Kando is also said to have brought two copies of the Qumran stylus (MS 5095/3) onto the market. They are the only writing implements that have so far been claimed to be related to Qumran. They are three inches long, made from the rib of a palm leaf, and have ink buildup. They are said to come from cave 11. They were acquired from a Swiss private collection and are now in the Schøyen Collection.

Interpretations of the upper floor

Scriptorium

Statuette of a scribe, Egypt, 332–30 BC. BC ( Metropolitan Museum of Art ). An example of the ancient posture when writing.

Roland de Vaux interpreted the plaster furniture on the upper floor as furnishing a writing room and assumed that the Dead Sea scrolls found in the nearby caves were written here. This interpretation has a problem: ancient scribes wrote cross- legged on their knees. Crouching cross-legged on the low bench and writing on a sheet of paper lying on the table, the ancient scribe would have assumed a very impractical position for him. That being said, writing at tables is only attested centuries later and is anachronistic for Qumran.

The individual sheets of parchment were lined, written on and only then sewn together to form a roll in a final step.
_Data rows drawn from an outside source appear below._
(** * ConcurrentScheduler: a bounded-concurrency task scheduler

    A shallow embedding of [src/ConcurrentScheduler.js] and the proofs of
    its scheduling properties.

    The class keeps four fields ([maxConcurrent], [runningCount],
    [taskQueue], [taskId]).  Its methods mutate the instance and the wrapper
    objects that the queue and the promise callbacks share, so the methods are
    written in a small state monad over a [State] that holds the instance,
    the heap of wrapper objects, the promise reactions that have not run yet
    and the console output.

    Asynchrony: [executeNext] builds the chain
    [Promise.resolve().then(call).then(ok).catch(ko).finally(fin)].  Each of
    its callbacks runs later, in a turn of the event loop of its own, and
    calls of [addTask] may happen between any two of them.  The model has one
    [Event] per turn; a run is a list of events, and every interleaving that
    respects the order inside one chain is a run.

    The work and its wrapper: the chain calls the work as [nextTask.task()],
    a member call, so the work receives its wrapper as [this].  From that
    call on the work, or whoever it hands the wrapper to, may at any time
    call [this.resolve] and [this.reject] and assign to [this.id],
    [this.task] and [this.status]; the turn [EvWork] is one such use, and a
    run may hold any number of them, at any time after the call.  The
    fields are taken to keep the kinds of values that the class gives them
    (an integer [id], one of the four statuses), and [resolve] and [reject]
    to stay the two functions of the promise; a work that stores other
    values there is not covered.

    Numbers: the counters are only ever changed by [++] and [--] starting from
    0, and [maxConcurrent] is taken to be an integer; they are modelled as [Z]
    (exact for JavaScript numbers below 2^53). *)

From Stdlib Require Import ZArith Lia.
From stdpp Require Import base option list strings.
The leaf size of the Dead Sea Scrolls varies between 21 and 90 cm.

The alternative proposed by Bruce Metzger , that the clerks would have sat on the “table” and the “bench” would have served them as a kind of footstool, fails because of the instability of the large plaster of paris furniture.

Kenneth Clark had the Qumran clerks sit cross-legged on the low “bench” and identified the “table” as a place to put their material.

Side room of the library

A Torah scroll is opened to find a specific place in it. This is not done hands-free, but on a table. This is how Stegemann envisioned the use of the long tables in the so-called "scriptorium".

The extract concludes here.